Task statement
All lines from the one containing "(** ** Units *)" down to the one containing "(** What a ticket", both ends included, are to be given again exactly; omit the rest of the listing below.

════════════════

(* ===== verification/DialConcurrency.v ===== *)
(** * Dialing from many tasks

    One manager, any number of tasks admitting dials against snapshots they
    hold, tickets and slots dropped wherever they are: every interleaving of
    their accesses to the shared cell. The invariant accounts for the units of
    each counter among the tasks, the tickets and the slots, and for the room
    the admitted dials' outcomes may still take beside the live quarantines. *)
From stdpp Require Import gmultiset.
From S2P Require Import Prelude Atomics Ids Trust ConnectionPolicy ConnectionManager DialRoom.
Local Open Scope N_scope.

(** ** Units *)

(** What a task holds: pending dials, connections, outcome units of admitted
    dials, outcome units on their way back, and outcome units reserved under a
    snapshot of the given revision and not yet revalidated. *)
Record units := MkUnits {
  u_pending : N;
  u_connections : N;
  u_admitted : N;
  u_returning : N;
  u_reserved : gmultiset N
}.
Definition units_op (a b : units) : units :=
  MkUnits (u_pending a + u_pending b) (u_connections a + u_connections b)
    (u_admitted a + u_admitted b) (u_returning a + u_returning b) (u_reserved a ⊎ u_reserved b).
#[global] Program Instance units_resources : Resources units := {| r_op := units_op |}.
Next Obligation.
  intros [] [] []. unfold units_op. simpl. f_equal; [lia..|]. apply gmultiset_disj_union_assoc.
Qed.
Next Obligation.
  intros [] []. unfold units_op. simpl. f_equal; [lia..|]. apply gmultiset_disj_union_comm.
Qed.
Lemma multiplicity_le_size (x : N) (X : gmultiset N) : (multiplicity x X ≤ size X)%nat.
Proof.
  induction X as [|y X IH] using gmultiset_ind.
  - rewrite multiplicity_empty. lia.
  - rewrite multiplicity_disj_union gmultiset_size_disj_union gmultiset_size_singleton.
    destruct (decide (y = x)) as [->|Hne].
    + rewrite multiplicity_singleton; destruct (decide (x = x)); [lia|done].
    + rewrite multiplicity_singleton_ne; [lia|done].
Qed.
Definition no_units : units := MkUnits 0 0 0 0 ∅.
Lemma units_left a : no_units ⊙ a = a.
Proof. destruct a. unfold r_op. simpl. unfold units_op. simpl. f_equal. apply gmultiset_disj_union_left_id. Qed.
Lemma units_right a : a ⊙ no_units = a.
Proof. rewrite (comm r_op). apply units_left. Qed.

Definition b2n (b : bool) : N := if b then 1 else 0.
(** What a ticket and a slot hold of cell [c]. *)
Definition ticket_units (c : Cell) (t : DialTicket) : units :=
  if bool_decide (tk_cell t = c)
  then MkUnits (b2n (negb (tk_settled t))) (b2n (negb (tk_connection_kept t)))
         (b2n (tk_outcome_reserved t)) 0 ∅
  else no_units.
Definition slot_units (c : Cell) (s : ConnectionSlot) : units :=
  if bool_decide (cs_cell s = c) then MkUnits 0 (b2n (negb (cs_released s))) 0 0 ∅ else no_units.

(** ** What has been learned *)

(** The latest time any call was given, and every snapshot published so far. *)
Record known := MkKnown { k_time : N; k_published : list PolicySnapshot }.
Definition k_grows (k k' : known) : Prop :=
  k_time k ≤ k_time k' ∧ k_published k ⊆ k_published k'.
#[global] Instance k_grows_preorder : PreOrder k_grows.
Proof.
  split; [by intros k|]. intros k1 k2 k3 [H1 H2] [H3 H4]. split; [lia|]. by etrans.
Qed.
(** An access of the manager may publish; it gives no later time. *)
Definition k_learns (k k' : known) : Prop :=
  k_time k' = k_time k ∧ k_published k ⊆ k_published k'.
#[global] Instance k_knows : Knows k_grows k_learns.
Proof.
  split; [apply _|by intros k|]. intros k k' [Ht Hp]. split; [lia|done].
Qed.
Definition k_at (k : known) (now : N) : known := MkKnown (N.max (k_time k) now) (k_published k).
Lemma k_at_grows k now : k_grows k (k_at k now).
Proof. split; [simpl; lia|done]. Qed.

(** ** The invariant *)

Section dial.
Context (c : Cell).

Record dial_inv (k : known) (h : heap) (m : ConnectionManager) (r : units) : Prop := {
  di_cell : cm_cell m = c;
  di_pending : sh_pending (h c) = u_pending r ∧ u_pending r ≤ cm_max_pending_dials m ≤ usize_max;
  di_connections :
    sh_connections (h c) = u_connections r ∧ u_connections r ≤ cm_max_connections m ≤ usize_max;
  di_outcomes :
    sh_outcomes (h c) = u_admitted r + u_returning r + N.of_nat (size (u_reserved r))
                        + cm_outcomes_to_return m ∧
    sh_outcomes (h c) ≤ cp_max_addresses (cm_policy m) ≤ usize_max;
  di_policy : pol_inv (cm_policy m);
  di_trust : ps_trust (sh_published (h c)) = cm_trust m;
  di_shutting : cp_shutting_down (ps_policy (sh_published (h c))) = cp_shutting_down (cm_policy m);
  di_revision : ps_revision (sh_published (h c)) = cm_revision m;
  di_width : cm_revision m ≤ u64_max;
  di_current : sh_published (h c) ∈ k_published k;
  di_snapshots : ∀ s, s ∈ k_published k →
    ps_cell s = c ∧ ps_revision s ≤ cm_revision m ∧
    ps_max_pending_dials s = cm_max_pending_dials m ∧ ps_max_connections s = cm_max_connections m ∧
    cp_max_addresses (ps_policy s) = cp_max_addresses (cm_policy m);
  di_reserved : ∀ n, n ∈ u_reserved r → n ≤ cm_revision m;
  (** no two snapshots share a revision *)
  di_unique : cm_revision m < u64_max →
    ∀ s, s ∈ k_published k → ps_revision s = cm_revision m → s = sh_published (h c);
  (** the published count misses only quarantines whose unit is still held *)
  di_behind : cm_revision m < u64_max →
    ∀ t, k_time k ≤ t →
    lq (cm_policy m) t ≤ lq (ps_policy (sh_published (h c))) t + cm_outcomes_to_return m;
  (** every admitted dial has room for its outcome *)
  di_room : cm_revision m < u64_max →
    ∀ t, k_time k ≤ t →
    lq (cm_policy m) t + u_admitted r + N.of_nat (multiplicity (cm_revision m) (u_reserved r))
    ≤ cp_max_addresses (cm_policy m)
}.

Abbreviation grants := (shifts k_grows dial_inv).
Abbreviation msafe := (safe k_grows k_learns dial_inv).
Abbreviation csafe := (safe_client k_grows dial_inv).

Lemma inv_later k k' h m r : k_time k ≤ k_time k' → k_published k = k_published k' →
  dial_inv k h m r → dial_inv k' h m r.
Proof.
  intros Ht Hp []. split; try done; try by rw -Hp.
  - intros Hrev t Hle. apply di_behind0; [done|lia].
  - intros Hrev t Hle. apply di_room0; [done|lia].
Qed.
Lemma inv_heap k h h' m r : h' c = h c → dial_inv k h m r → dial_inv k h' m r.
Proof. intros E []. by split; rw ?E. Qed.

(** ** Accesses *)

Lemma hset_eq h d s : hset h d s d = s.
Proof. unfold hset. by destruct (decide (d = d)). Qed.
Lemma hset_ne h d e s : d ≠ e → hset h d s e = h e.
Proof. intros Hne. unfold hset. by destruct (decide (e = d)). Qed.

Lemma on_other {X} d (f : Shared → X * Shared) h : d ≠ c →
  ((λ h, let '(x, s) := f (h d) in (x, hset h d s)) h).2 c = h c.
Proof. intros Hd. simpl. destruct (f (h d)). by apply hset_ne. Qed.

(** An access to another cell. *)
Lemma csafe_other {X A} d (f : Shared → X * Shared) (j : X → prog heap A) k r Φ : d ≠ c →
  (∀ x k', k_grows k k' → csafe k' r (j x) Φ) → csafe k r (pbind (on d f) j) Φ.
Proof.
  intros Hd Hj. simpl. intros k' h m fr Hk Hi. exists r. split; [|by apply Hj].
  eapply inv_heap; [|exact Hi]. by apply on_other.
Qed.
(** An access that reads. *)
Lemma csafe_load {X A} (f : Shared → X) (j : X → prog heap A) k r Φ :
  (∀ k' h m fr, k_grows k k' → dial_inv k' h m (r ⊙ fr) → csafe k' r (j (f (h c))) Φ) →
  csafe k r (pbind (on c (λ s, (f s, s))) j) Φ.
Proof.
  intros Hj. simpl. intros k' h m fr Hk Hi. exists r. split; [|by eapply Hj].
  eapply inv_heap; [|exact Hi]. apply hset_eq.
Qed.
Lemma wrapping_sub_exact a b : b ≤ a → a ≤ usize_max → wrapping_sub a b = a - b.
Proof.
  intros Hb Ha. unfold wrapping_sub. replace (a + (usize_max + 1) - b) with ((a - b) + 1 * (usize_max + 1)) by lia.
  rw N.Div0.mod_add N.mod_small //. lia.
Qed.

(** One access to a counter of the cell, as a step of the invariant. *)
Lemma set_counter_frame (h : heap) kd n :
  let h' := hset h c (set_counter kd (h c) n) in
  sh_published (h' c) = sh_published (h c) ∧
  (∀ kd', get_counter kd' (h' c) = if bool_decide (kd' = kd) then n else get_counter kd' (h c)).
Proof.
  cbv zeta. rewrite hset_eq. split; [by destruct kd|].
  intros kd'. by destruct kd, kd'.
Qed.

Lemma inv_pending k h m r n :
  dial_inv k h m r → n ≤ cm_max_pending_dials m →
  dial_inv k (hset h c (set_counter CPending (h c) n)) m
    (MkUnits n (u_connections r) (u_admitted r) (u_returning r) (u_reserved r)).
Proof. intros [] Hn. split; rewrite ?hset_eq; try done. split; [done|]. simpl. lia. Qed.
Lemma inv_connections k h m r n :
  dial_inv k h m r → n ≤ cm_max_connections m →
  dial_inv k (hset h c (set_counter CConnections (h c) n)) m
    (MkUnits (u_pending r) n (u_admitted r) (u_returning r) (u_reserved r)).
Proof. intros [] Hn. split; rewrite ?hset_eq; try done. split; [done|]. simpl. lia. Qed.
Lemma inv_outcomes k h m r n a b g :
  dial_inv k h m r →
  n = a + b + N.of_nat (size g) + cm_outcomes_to_return m → n ≤ cp_max_addresses (cm_policy m) →
  (∀ x, x ∈ g → x ≤ cm_revision m) →
  (cm_revision m < u64_max → ∀ t, k_time k ≤ t →
   lq (cm_policy m) t + a + N.of_nat (multiplicity (cm_revision m) g) ≤ cp_max_addresses (cm_policy m)) →
  dial_inv k (hset h c (set_counter COutcomes (h c) n)) m
    (MkUnits (u_pending r) (u_connections r) a b g).
Proof. intros [] Hn Hle Hg Hroom. split; rewrite ?hset_eq; try done. split; [done|]. simpl. lia. Qed.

════════════════

Task response
(** ** Units *)

(** What a task holds: pending dials, connections, outcome units of admitted
    dials, outcome units on their way back, and outcome units reserved under a
    snapshot of the given revision and not yet revalidated. *)
Record units := MkUnits {
  u_pending : N;
  u_connections : N;
  u_admitted : N;
  u_returning : N;
  u_reserved : gmultiset N
}.
Definition units_op (a b : units) : units :=
  MkUnits (u_pending a + u_pending b) (u_connections a + u_connections b)
    (u_admitted a + u_admitted b) (u_returning a + u_returning b) (u_reserved a ⊎ u_reserved b).
#[global] Program Instance units_resources : Resources units := {| r_op := units_op |}.
Next Obligation.
  intros [] [] []. unfold units_op. simpl. f_equal; [lia..|]. apply gmultiset_disj_union_assoc.
Qed.
Next Obligation.
  intros [] []. unfold units_op. simpl. f_equal; [lia..|]. apply gmultiset_disj_union_comm.
Qed.
Lemma multiplicity_le_size (x : N) (X : gmultiset N) : (multiplicity x X ≤ size X)%nat.
Proof.
  induction X as [|y X IH] using gmultiset_ind.
  - rewrite multiplicity_empty. lia.
  - rewrite multiplicity_disj_union gmultiset_size_disj_union gmultiset_size_singleton.
    destruct (decide (y = x)) as [->|Hne].
    + rewrite multiplicity_singleton; destruct (decide (x = x)); [lia|done].
    + rewrite multiplicity_singleton_ne; [lia|done].
Qed.
Definition no_units : units := MkUnits 0 0 0 0 ∅.
Lemma units_left a : no_units ⊙ a = a.
Proof. destruct a. unfold r_op. simpl. unfold units_op. simpl. f_equal. apply gmultiset_disj_union_left_id. Qed.
Lemma units_right a : a ⊙ no_units = a.
Proof. rewrite (comm r_op). apply units_left. Qed.

Definition b2n (b : bool) : N := if b then 1 else 0.
(** What a ticket and a slot hold of cell [c]. *)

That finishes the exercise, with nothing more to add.